View PostDarwins Dog, on 20 December 2014 - 10:05 AM, said:

I agree with most of your post, except that the trial mechs are all Champion mechs now. As far as I know they all come with DHS. This would be true of when they buy their first mech, but the trials, at least, are good builds.


If the heat system had been implemented correctly in the first place, would there have been a need for "Champion" re-builds of canon mechs in the first place? Consider the length of time the game went without Champion trial mechs. I would argue that the game's population would be significantly larger round about this time had Trial mechs running SHS actually worked in the first place.

Also consider build variety. Yes, the Champion mechs are competitive.
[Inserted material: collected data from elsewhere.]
(* ===== verification/Page.v ===== *)
(** * The page allocator as its clients see it

    [phys] is physical memory with the abstract pool of Kalloc.v; [pg_kalloc]
    and [pg_kfree] are kalloc() and kfree() at that level, with kfree's checks.
    Kalloc.v proves that after boot the C functions implement the pool as long
    as one of its pages is free; the components above work against this
    interface.  [Lens] embeds a smaller state in a
    larger one, so that an operation of one component runs on the state of
    another. *)
From S2P Require Import Prelude Mem StringC Kalloc.
From Stdlib Require Import ZArith Lia.
From stdpp Require Import strings.
Local Open Scope list_scope.
Local Open Scope Z_scope.
Local Open Scope kernel_scope.

Record phys := mkPhys { ph_mem : mem; ph_pool : Pool.pool; ph_end : Z }.

Definition pg_kalloc : M phys Z := fun s =>
  let '(r, m, P) := Pool.take (ph_mem s) (ph_pool s) in Ret r (mkPhys m P (ph_end s)).

Definition pg_kfree (pa : Z) : M phys unit := fun s =>
  if negb (pa mod PGSIZE =? 0) || (pa <? ph_end s) || (PHYSTOP <=? pa) then Panic "kfree" s
  else let '(m, P) := Pool.give pa (ph_mem s) (ph_pool s) in Ret tt (mkPhys m P (ph_end s)).

(** add_page_reference(): the counter is 64 bits wide. *)
Definition pg_addref (pa : Z) : M phys unit :=
  modify (fun s => mkPhys (ph_mem s)
    (Pool.mkPool (Pool.free (ph_pool s))
       (Pool.set_ref (Pool.refs (ph_pool s)) (PGROUNDDOWN pa)
          (u64 (Pool.refs (ph_pool s) (PGROUNDDOWN pa) + 1))))
    (ph_end s)).

Definition setmem (f : mem -> mem) : M phys unit :=
  modify (fun s => mkPhys (f (ph_mem s)) (ph_pool s) (ph_end s)).
Definition getmem {A} (f : mem -> A) : M phys A := gets (fun s => f (ph_mem s)).

(** A use of a pointer the code does not check: the null page is unmapped. *)
Definition nonnull {S} (p : Z) : M S unit := if p =? 0 then fault else ret tt.

(** ** Running an operation on part of a state *)
Class Lens (S T : Type) := {
  view : S -> T;
  update : T -> S -> S;
  view_update : forall t s, view (update t s) = t;
  update_view : forall s, update (view s) s = s;
  update_update : forall t t' s, update t (update t' s) = update t s
}.

Definition lift {S T A} `{Lens S T} (c : M T A) : M S A := fun s =>
  match c (view s) with
  | Ret a t => Ret a (update t s)
  | Panic msg t => Panic msg (update t s)
  | Fault t => Fault (update t s)
  | Blocked ch t => Blocked ch (update t s)
  | Spin t => Spin (update t s)
  end.

#[export] Instance lens_self {S} : Lens S S.
Proof. refine {| view := fun s => s; update := fun t _ => t |}; done. Defined.

Lemma lift_Ret {S T A} `{Lens S T} (c : M T A) s a t :
  c (view s) = Ret a t -> lift c s = Ret a (update t s).
Proof. unfold lift. by intros ->. Qed.

(** lift is a monad morphism. *)
Lemma lift_ret {S T A} `{Lens S T} (a : A) s : lift (ret (S := T) a) s = Ret a s.
Proof. unfold lift, ret. by rewrite update_view. Qed.

Lemma lift_bind {S T A B} `{Lens S T} (c : M T A) (k : A -> M T B) s :
  lift (bind c k) s = bind (lift c) (fun a => lift (k a)) s.
Proof.
  unfold lift, bind. destruct (c (view s)); try done.
  rewrite view_update. destruct (k a s0); by rewrite ?update_update.
Qed.

(** ** The pool's invariant *)

(** The free pages are distinct pages the allocator manages. *)
Definition pool_ok (s : phys) : Prop :=
  NoDup (Pool.free (ph_pool s)) /\ Forall (managed (ph_end s)) (Pool.free (ph_pool s)).

(** [live s p]: [p] is a managed page that is not free. *)
Definition live (s : phys) (p : Z) : Prop :=
  managed (ph_end s) p /\ p ∉ Pool.free (ph_pool s).

Lemma pg_kalloc_cons s r l :
  Pool.free (ph_pool s) = r :: l ->
  pg_kalloc s = Ret r (mkPhys (memset (ph_mem s) r 5 PGSIZE)
                              (Pool.mkPool l (Pool.set_ref (Pool.refs (ph_pool s)) r 1)) (ph_end s)).
Proof. intros H. unfold pg_kalloc, Pool.take. by rewrite H. Qed.

Lemma pg_kalloc_nil s : Pool.free (ph_pool s) = [] -> pg_kalloc s = Ret 0 s.
Proof. intros H. unfold pg_kalloc, Pool.take. rewrite H. by destruct s. Qed.

(** What kalloc gives: nothing when the pool is empty, else a page that was
    free, is now live, and lies apart from every page that was live. *)
Lemma pg_kalloc_spec s :
  pool_ok s ->
  (Pool.free (ph_pool s) = [] /\ pg_kalloc s = Ret 0 s) \/
  exists r s', pg_kalloc s = Ret r s' /\ pool_ok s' /\ managed (ph_end s) r /\
    r ∈ Pool.free (ph_pool s) /\ live s' r /\ ph_end s' = ph_end s /\
    Pool.free (ph_pool s) = r :: Pool.free (ph_pool s') /\
    ph_mem s' = memset (ph_mem s) r 5 PGSIZE /\
    Pool.refs (ph_pool s') = Pool.set_ref (Pool.refs (ph_pool s)) r 1 /\
    (forall p, live s p -> live s' p /\ (p + PGSIZE <= r \/ r + PGSIZE <= p)).
Proof.
  intros [Hn Hm]. destruct (Pool.free (ph_pool s)) as [|r l] eqn:E.
  { left. split; [done|]. by apply pg_kalloc_nil. }
  right. eexists r, _. split; [by apply pg_kalloc_cons|]. cbn.
  apply NoDup_cons in Hn as [Hr Hn]. apply Forall_cons in Hm as [Hmr Hm].
  split_and!; try done; [by constructor|].
  intros p [Hp Hpf]. rewrite E in Hpf. apply not_elem_of_cons in Hpf as [Hne Hpl].
  split; [done|]. by eapply managed_apart.
Qed.

(** kfree of a live page with one reference returns it to the pool. *)
Lemma pg_kfree_spec s p :
  pool_ok s -> live s p -> Pool.refs (ph_pool s) p <= 1 ->
  exists s', pg_kfree p s = Ret tt s' /\ pool_ok s' /\ ph_end s' = ph_end s /\
    Pool.free (ph_pool s') = p :: Pool.free (ph_pool s) /\
    Pool.refs (ph_pool s') = Pool.set_ref (Pool.refs (ph_pool s)) p 0 /\
    (wf_mem (ph_mem s) -> wf_mem (ph_mem s')) /\
    (forall x, x < p \/ p + PGSIZE <= x -> ph_mem s' x = ph_mem s x).
Proof.
  intros [Hn Hm] [Hp Hf] Hr. unfold pg_kfree. destruct Hp as [Hp0 Hp].
  rewrite Hp0. zb. cbn [Z.eqb negb orb]. unfold Pool.give. zb.
  eexists. split; [reflexivity|]. cbn. split_and!; try done.
  - split; cbn; [by constructor|]. constructor; [split; done|done].
  - intros. wfm.
  - intros x Hx. unfold PGSIZE in *. rewrite stn_out, memset_out by lia. done.
Qed.

(** kfree panics on an address the allocator does not manage. *)
Lemma pg_kfree_panics s p : ~ managed (ph_end s) p -> pg_kfree p s = Panic "kfree" s.
Proof.
  intros H. unfold pg_kfree. destruct (Z.eqb_spec (p mod PGSIZE) 0); [|done].
  destruct (Z.ltb_spec p (ph_end s)), (Z.leb_spec PHYSTOP p); try done.
  exfalso. apply H. split; [done|lia].
Qed.

(** These functions do what the pool does in the client calls of Kalloc.v, which
    the C functions implement. *)
Lemma pg_functions_are_pool_calls s c r ma P :
  pool_call c (ph_mem s) (ph_pool s) = Some (r, ma, P) ->
  match c with
  | Alloc => pg_kalloc s = Ret r (mkPhys ma P (ph_end s))
  | Free pa => managed (ph_end s) pa -> pg_kfree pa s = Ret tt (mkPhys ma P (ph_end s))
  | Share x => pg_addref x s = Ret tt (mkPhys ma P (ph_end s))
  | Store x v => setmem (fun m => st8 m x v) s = Ret tt (mkPhys ma P (ph_end s))
  end.
Proof.
  destruct c as [|pa|x|x v]; cbn [pool_call]; intros E.
  - destruct (Pool.free (ph_pool s)); [done|]. apply Some_inj in E. unfold pg_kalloc. by rewrite E.
  - intros [Hp0 Hp]. unfold pg_kfree. rewrite Hp0. zb. cbn [Z.eqb negb orb].
    destruct (0 <? Pool.refs (ph_pool s) pa); [|done]. destruct (Pool.give pa (ph_mem s) (ph_pool s)). by result E.
  - destruct (Z.ltb_spec 0 (Pool.refs (ph_pool s) (PGROUNDDOWN x))), (Z.ltb_spec (Pool.refs (ph_pool s) (PGROUNDDOWN x)) (2 ^ 64 - 1)); try done.
    result E. unfold pg_addref, modify, u64. by rewrite Z.mod_small by lia.
  - destruct (0 <? Pool.refs (ph_pool s) (PGROUNDDOWN x)); [|done]. by result E.
Qed.
(** alloc_desc hands out the lowest descriptor whose flag is set and clears
    it, keeping the others; it answers -1 exactly when every flag is clear. *)
Lemma alloc_desc_lowest_free q :
  match alloc_desc q with
  | (i, q') =>
      (i = -1 <-> Forall (fun f => f = 0) (q_free q)) /\
      (i <> -1 -> 0 <= i /\ (exists f, znth (q_free q) i = Some f /\ f <> 0) /\
         (forall k, 0 <= k < i -> znth (q_free q) k = Some 0) /\
         q' = set_free q (<[Z.to_nat i := 0]> (q_free q)))
  end.
Proof.
  unfold alloc_desc. destruct (take_free (q_free q) 0) as [[i l]|] eqn:E.
  - pose proof (take_free_spec _ _ _ _ E) as (H1 & H2 & -> & H4). rewrite Z.sub_0_r in *. split.
    + rewrite <- (take_free_None _ 0), E. split; [lia|done].
    + intros _. done.
  - split; [|done]. by rewrite <- (take_free_None _ 0).
Qed.

(** A driver with two free pages, packet_buf at 0x87ffd000 and a device that
    answers the second poll. *)
Definition idle_txq : virtq :=
  mkVirtq (replicate 8 (mkDesc 0 0 0 0)) 0 (replicate 8 0) 0 (replicate 8 (0, 0)) QUEUE_TX
          [1; 1; 1; 1; 1; 1; 1; 1] 0.
Definition idle_sockets : sockets :=
  mkSockets (replicate 512 0) (replicate 512 0) ∅ ∅ None None None.
Definition demo_mac : list Z := [0x52; 0x54; 0; 0x12; 0x34; 0x56].
Definition idle_kernel : kst :=
  mkKst (mkPhys (fun a => a mod 256) (Pool.mkPool [0x87fff000; 0x87ffe000] (fun _ => 0)) 0x87ff0000)
        (mkNetState 0x0a0a000a demo_mac 0 0) (replicate 16 (mkArpEntry 0 (replicate 6 0) 0))
        idle_sockets
        (mkVnet demo_mac idle_txq idle_txq 0x87ffd000 0x80010000 [] [0; 1; 1; 2] [] 0)
        [] [] [] 0x87ff1000 0x87ff2000.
Because they all run DHS. Does that seem right to you that out of the box, people have to fork out several hundred thousand C-Bills just to make the upgrade from SHS to DHS so the mech they buy works?

The current implementation of SHS simply leaves it unusable in almost every situation. Consider this: Firing 3 Medium lasers on a build that dedicates 15 tons out of 50 (30% of its entire mass) builds heat. Yet that same build can fire 8 Mlas, then 5 to hit 52/53 heatcap and veer off to cool down and do it again. I should know; because that was exactly what I was doing for 8 games until I got the Cbills together to upgrade to DHS.

The current mechanics of heat in this game are driving massive pinpoint alpha striking; be it SHS or DHS. Yes, in-universe, the introduction of DHS rendered SHS essentially redundant. But again, the minimal heatcap of 30 meant that Mechs could fire only 3-4 weapons per turn before risking heat penalties. DHS simply allowed hotter weapons to be fired while building less heat; at the cost of more slots.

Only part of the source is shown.